O que leva a concluir que o governo português tinha intenções de entregar ao Governo angolano as acções que os bancos portugueses nacionalizados detinham nos bancos em Angola.
Mas, é claro, a "tomada pelo Estado de pelo menos 51% do capital de todos os bancos" não estava em linha com as posições defendidas pelos «banqueiros» que representavam a FNLA e a UNITA nas negociações com a delegação portuguesa, embora, como afirmou Vasco Vieira de Almeida quando apresentou o Programa ao público, o "governo tomou a decisão", ou seja, a FNLA e a UNITA estiveram de acordo com o Programa quando foi discutido no Conselho de Ministros.
O que demonstra alguma desorientação e falta de articulação no seio dos membros da FNLA e da UNITA, tendo os Ministros indicados por estes dois Movimentos aprovado um programa no Conselho de Ministros que contrariava a posição que os seus representantes defenderam no grupo técnico que negociou o impacto da nacionalização dos bancos em Portugal.
E, com tudo isto, nem foi assinado qualquer acordo com Portugal sobre a transferência, para mãos angolanas, das acções das empresas nacionalizadas nem o Programa Económico foi implementado, tendo Vasco Vieira de Almeida escrito uma carta aos três movimentos de Libertação, em Julho, em que dizia que o Programa, embora aprovado pelo Governo e pelos três movimentos, foi boicotado a vários níveis dentro do Governo de Transição.
Manteve-se, por conseguinte, o controlo dos bancos em Angola pelos antigos proprietários dos bancos portugueses e, por arrasto, continuaram à frente dos cinco bancos os mesmos gestores, que deles recebiam orientações.
Perdeu-se uma oportunidade de o então Governo de Angola entrar na posse de um significativo lote de acções, que antes eram de entidades estrangeiras e lhe daria uma posição dominante no capital dos bancos, podendo desde essa altura participar na sua gestão, com a nomeação de pessoas que dessem garantias de continuidade no País.
Isto teria sido muito importante para a preparação de quadros angolanos em gestão bancária, porque até aí nos bancos praticamente não existiam empregados angolanos e os raros que existiam desempenhavam funções de pouca relevância.
SITUAÇÃO DE INSTABILIDADE E VIOLÊNCIA E O IMPACTO NA ECONOMIA EM GERAL E NOS BANCOS EM PARTICULAR
Os confrontos entre militares dos Movimentos de Libertação intensificaram-se fortemente a partir de Junho, provocando o agravamento da situação económica, com o aumento da instabilidade e a falta de segurança.
Para piorar a situação, a partir de meados de Junho foi-se assistindo à gradual balcanização do país e a uma crescente dificuldade na circulação de pessoas e mercadorias, o que trazia mais prejuízos às empresas.
A situação foi agravada pelo facto de Angola ser uma colónia em que todo o poder e controlo administrativo e económico estavam nas mãos de pessoas que cedo começaram a ponderar sair para o exterior.
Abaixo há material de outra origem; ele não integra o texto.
(** X2. Pruning only ever removes [tool_use] and [tool_result] blocks: the
    blocks of every other kind that lie in the last [window] messages come
    out all, and in the same order. *)
Theorem pruneMessages_keeps_plain_blocks messageWindow messages out :
  (0 ≤ messageWindow)%Z →
  pruneMessages messageWindow messages = Some out →
  plainBlocks out = plainBlocks (lastWindow messageWindow messages).
Proof.
  intros Hw Hout.
  destruct (pruneMessages_cases _ _ _ Hw Hout) as [->| ->]; [reflexivity|].
  apply plainBlocks_pruned.
Qed.

Lemma pruneMessages_keeps_plain_blocks_witness :
  (0 ≤ 3)%Z
  ∧ pruneMessages 3 Examples.fiveMessages
    = Some [mkHistoryMessage "user" [textBlock "four"];
            mkHistoryMessage "assistant" [textBlock "five"]]
  ∧ plainBlocks [mkHistoryMessage "user" [textBlock "four"];
                 mkHistoryMessage "assistant" [textBlock "five"]]
    = plainBlocks (lastWindow 3 Examples.fiveMessages).
Proof.
  split; [lia|]. split; [reflexivity|].
  apply (pruneMessages_keeps_plain_blocks 3 Examples.fiveMessages);
    [lia|reflexivity].
Defined.

(** X3. A [tool_use] and a [tool_result] that refers to it, both within the
    last [window] messages, both survive pruning. *)
Theorem pruneMessages_keeps_pairs messageWindow messages out use res :
  (0 ≤ messageWindow)%Z →
  pruneMessages messageWindow messages = Some out →
  occurs "tool_use" use (lastWindow messageWindow messages) →
  occurs "tool_result" res (lastWindow messageWindow messages) →
  block_ToolUseID res = block_ID use →
  occurs "tool_use" use out ∧ occurs "tool_result" res out.
Proof.
  intros Hw Hout Huse Hres Hid.
  destruct (pruneMessages_cases _ _ _ Hw Hout) as [->| ->]; [by split|].
  assert (Hu : block_Type use = "tool_use")
    by (destruct Huse as (? & ? & ? & Hu); exact Hu).
  assert (Ht : block_Type res = "tool_result")
    by (destruct Hres as (? & ? & ? & Ht); exact Ht).
  split; apply PruneFacts.occurs_pruned; (split; [assumption|]);
    unfold keepBlock.
  - rewrite Hu. simpl. apply PruneFacts.collectIds_result. by exists res.
  - rewrite Ht. simpl. apply PruneFacts.collectIds_use. by exists use.
Qed.

Lemma pruneMessages_keeps_pairs_witness :
  (0 ≤ 2)%Z
  ∧ pruneMessages 2 Scenarios.pairedHistory
    = Some [mkHistoryMessage "assistant" [toolUseBlock "t1" "fs__list" "{}"];
            mkHistoryMessage "tool" [toolResultBlock "t1" "a.txt" PayloadNil]]
  ∧ block_ToolUseID (toolResultBlock "t1" "a.txt" PayloadNil)
    = block_ID (toolUseBlock "t1" "fs__list" "{}")
  ∧ occurs "tool_use" (toolUseBlock "t1" "fs__list" "{}")
      [mkHistoryMessage "assistant" [toolUseBlock "t1" "fs__list" "{}"];
       mkHistoryMessage "tool" [toolResultBlock "t1" "a.txt" PayloadNil]]
  ∧ occurs "tool_result" (toolResultBlock "t1" "a.txt" PayloadNil)
      [mkHistoryMessage "assistant" [toolUseBlock "t1" "fs__list" "{}"];
       mkHistoryMessage "tool" [toolResultBlock "t1" "a.txt" PayloadNil]].
Proof.
  split; [lia|]. split; [reflexivity|]. split; [reflexivity|].
  apply (pruneMessages_keeps_pairs 2 Scenarios.pairedHistory);
    [lia|reflexivity| | |reflexivity].
  - eexists. split; [apply list_elem_of_here|].
    split; [apply list_elem_of_here|reflexivity].
  - eexists. split; [apply list_elem_of_further, list_elem_of_here|].
    split; [apply list_elem_of_here|reflexivity].
Defined.

(** X4. A history whose last [window] messages are all non-empty and hold no
    tool block is cut to those messages and otherwise left alone. *)
Theorem pruneMessages_truncates_plain_history messageWindow messages :
  (0 ≤ messageWindow)%Z →
  Forall plainMessage (lastWindow messageWindow messages) →
  pruneMessages messageWindow messages
  = Some (lastWindow messageWindow messages).
Proof.
  intros Hw Hplain.
  destruct (Z.le_gt_cases (Z.of_nat (length messages)) messageWindow)
    as [Hle|Hgt].
  - rewrite lastWindow_within by exact Hle.
    by apply PruneFacts.pruneMessages_within.
  - rewrite PruneFacts.pruneMessages_beyond by lia. f_equal.
    generalize (collectIds (lastWindow messageWindow messages)) as ids.
    intros ids.
    induction Hplain as [|msg kept [Hne Hblocks] Hrest IH]; [reflexivity|].
    csimpl.
    assert (Hsame : prunedBlocks ids msg = msg_Content msg).
    { unfold prunedBlocks. clear Hne.
      induction Hblocks as [|block blocks Hblock Hblocks IHb];
        [reflexivity|].
      simpl. rewrite (keepBlock_plain ids block Hblock). by rewrite IHb. }
    rewrite PruneFacts.pruneMessage_kept by (by rewrite Hsame).
    rewrite Hsame, IH. by destruct msg.
Qed.

Lemma pruneMessages_truncates_plain_history_witness :
  (0 ≤ 2)%Z
  ∧ Forall plainMessage (lastWindow 2 Scenarios.plainHistory)
  ∧ pruneMessages 2 Scenarios.plainHistory
    = Some [mkHistoryMessage "assistant" [textBlock "two"];
            mkHistoryMessage "user" [textBlock "three"]].
Proof.
  assert (Hplain : Forall plainMessage (lastWindow 2 Scenarios.plainHistory)).
  { repeat constructor; discriminate. }
  split; [lia|]. split; [exact Hplain|].
  apply (pruneMessages_truncates_plain_history 2 Scenarios.plainHistory);
    [lia|exact Hplain].
Defined.

End PruneMore.

(** * More properties of RunPrompt *)

Module TurnMore.

Import Turn Rounds.

Section WithSession.

Context {World ToolArgs Tool : Type}.
Variable lib : GoLib ToolArgs.
Variable ms : MCPSession World ToolArgs Tool.
Variable callback : Callback.

(** ** One attempt *)

(** An attempt adds the events of the callback and of at most one request,
    and nothing else. *)
Lemma attempt_events (observed : bool) prompt llmMessages w tr message err :
  ∃ ev,
    snd (fst (fst (attempt ms callback observed prompt llmMessages w tr
                     message err))) = tr ++ ev
    ∧ (requests ev = [] ∨ requests ev = [(prompt, llmMessages, AllTools ms)])
    ∧ sleeps ev = [] ∧ appends ev = [] ∧ toolRuns ev = [].
Proof.
  unfold attempt, action.
  destruct (Provider_CreateMessage ms w prompt llmMessages (AllTools ms))
    as [w1 [message1 err1]].
  destruct observed; [destruct (callback MODE_CREATE_MESSAGE "")|]; simpl.
  - exists [EvCallback MODE_CREATE_MESSAGE "";
            EvCreateMessage prompt llmMessages (AllTools ms)].
    rewrite <- app_assoc. auto 10.
  - exists [EvCallback MODE_CREATE_MESSAGE ""]. auto 10.
  - exists [EvCreateMessage prompt llmMessages (AllTools ms)]. auto 10.
Qed.

Lemma prefix_replicate_S {A} (x : A) (l : list A) n :
  l `prefix_of` replicate n x → l `prefix_of` replicate (S n) x.
Proof.
  intros [rest Hrest]. exists (rest ++ [x]).
  rewrite app_assoc, <- Hrest.
  change (replicate (S n) x) with ([x] ++ replicate n x).
  clear. induction n as [|n IH]; [reflexivity|].
  simpl in *. by rewrite <- IH.
Qed.

(** ** The retry loop, whatever the provider does *)

(** With [k] retries left, the loop sends at most [k + 1] requests, all the
    same, sleeps at most [k] times with the delays of the back-off sequence,
    appends nothing and runs no tool. *)
Lemma retryLoop_events (observed : bool) prompt llmMessages (k : nat) :
  ∀ w tr message err backoff retries,
    (retries = maxRetries - Z.of_nat k)%Z →
    (0 ≤ retries)%Z →
    ∃ new,
      snd (fst (retryLoop ms callback observed prompt llmMessages w tr
                  message err backoff retries)) = tr ++ new
      ∧ requests new
        `prefix_of` replicate (S k) (prompt, llmMessages, AllTools ms)
      ∧ sleeps new
        `prefix_of`
          sleeps (retryEvents ms observed prompt llmMessages k backoff)
      ∧ appends new = [] ∧ toolRuns new = [].
Proof.
  induction k as [|k IH]; intros w tr message err backoff retries Hk Hlo;
    rewrite TurnFacts.retryLoop_unfold;
    destruct (attempt_events observed prompt llmMessages w tr message err)
      as (ev & Htr & Hreq & Hsl & Happ & Hrun);
    destruct (attempt ms callback observed prompt llmMessages w tr
                message err) as [[[w1 tr1] message1] err1];
    simpl in Htr; subst tr1.
  - assert (Hstop : ∃ exit,
              match err1 with
              | Some e =>
                  if GoStrings.Contains e "overloaded_error"
                  then if (retries >=? maxRetries)%Z
                       then (w1, tr ++ ev, LoopReturn overloadedMessage)
                       else retryLoop ms callback observed prompt llmMessages
                              w1 ((tr ++ ev) ++ [EvSleep backoff]) message1
                              (Some e) (nextBackoff backoff)
                              (wrap64 (retries + 1))
                  else (w1, tr ++ ev, LoopReturn e)
              | None => (w1, tr ++ ev, LoopBreak message1)
              end = (w1, tr ++ ev, exit)).
    { destruct err1 as [e|]; [|by eexists].
      destruct (GoStrings.Contains e "overloaded_error"); [|by eexists].
      destruct (Z.geb_spec retries maxRetries); [by eexists|lia]. }
    destruct Hstop as [exit ->]. simpl.
    exists ev. split; [reflexivity|]. rewrite Hsl, Happ, Hrun.
    split; [|split; [apply prefix_nil|done]].
    destruct Hreq as [-> | ->]; [apply prefix_nil|reflexivity].
  - assert (Hreq' : ∀ more,
              more `prefix_of` replicate (S k)
                                 (prompt, llmMessages, AllTools ms) →
              requests ev ++ more
              `prefix_of` replicate (S (S k))
                            (prompt, llmMessages, AllTools ms)).
    { intros more Hmore. destruct Hreq as [-> | ->].
      - by apply (prefix_replicate_S _ more).
      - by apply (prefix_cons (prompt, llmMessages, AllTools ms) more). }
    destruct err1 as [e|]; [destruct (GoStrings.Contains e "overloaded_error");
                            [destruct (Z.geb_spec retries maxRetries)|]|].
    + lia.
    + unfold maxRetries in *.
      rewrite TurnFacts.wrap64_small by lia.
      destruct (IH w1 ((tr ++ ev) ++ [EvSleep backoff]) message1 (Some e)
                  (nextBackoff backoff) (retries + 1)%Z)
        as (new & -> & Hreqs & Hsls & Happs & Hruns); [lia|lia|].
      exists (ev ++ [EvSleep backoff] ++ new).
      rewrite <- !app_assoc. split; [reflexivity|].
      rewrite !TurnFacts.requests_app, !TurnFacts.sleeps_app,
        !TurnFacts.appends_app, !TurnFacts.toolRuns_app.
      rewrite Hsl, Happ, Hrun, Happs, Hruns.
      rewrite TurnFacts.sleeps_retryEvents. simpl.
      split; [by apply Hreq'|]. split; [by apply prefix_cons|done].
    + simpl. exists ev. split; [reflexivity|].
      rewrite Hsl, Happ, Hrun. rewrite <- (app_nil_r (requests ev)).
      split; [apply Hreq', prefix_nil|]. split; [apply prefix_nil|done].
    + simpl. exists ev. split; [reflexivity|].
      rewrite Hsl, Happ, Hrun. rewrite <- (app_nil_r (requests ev)).
      split; [apply Hreq', prefix_nil|]. split; [apply prefix_nil|done].
Qed.


(** ** The tool loop, whatever the tools do *)

Lemma quiet_app (ev1 ev2 : list (Event ToolArgs Tool)) :
  quiet ev1 → quiet ev2 → quiet (ev1 ++ ev2).
Proof.
  intros (Ha1 & Hr1 & Hs1) (Ha2 & Hr2 & Hs2). unfold quiet.
  by rewrite TurnFacts.appends_app, TurnFacts.requests_app,
    TurnFacts.sleeps_app, Ha1, Hr1, Hs1, Ha2, Hr2, Hs2.
Qed.

Lemma quiet_nil : quiet ([] : list (Event ToolArgs Tool)).
Proof. by repeat split. Qed.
E quando essas pessoas, face à cada vez maior insegurança e incerteza quanto ao futuro, iniciaram o abandono em massa, assistiu-se à semi-paralisação da administração pública ou mesmo total paralisação em vastas regiões, ao abandono de muitas empresas do sector agro-pecuário e ao esvaziar da maioria das empresas dos outros sectores de quadros de gestão e pessoal qualificado. Para se ter uma melhor ideia do impacto na actividade económica, atente-se na previsão, em Maio de 1975, quanto à produção de café. Em telegrama do consulado americano para o Departamento de Agricultura do governo americano, em Maio de 1975, em que o assunto era "Desastre com a produção de café no Distrito do Uíge", pode ler-se que o Governador do Uíge estimava que a produção no distrito seria apenas 20%, comparando com a de 1974. E, no final, está referido haver estimativas de que a produção total de café em 1975 seria 40% da registada em 1974.
9 Vasco Vieira de Almeida, advogado, que já fora Ministro da Coordenação Económica em Portugal, logo a seguir à revolução do 25 de Abril.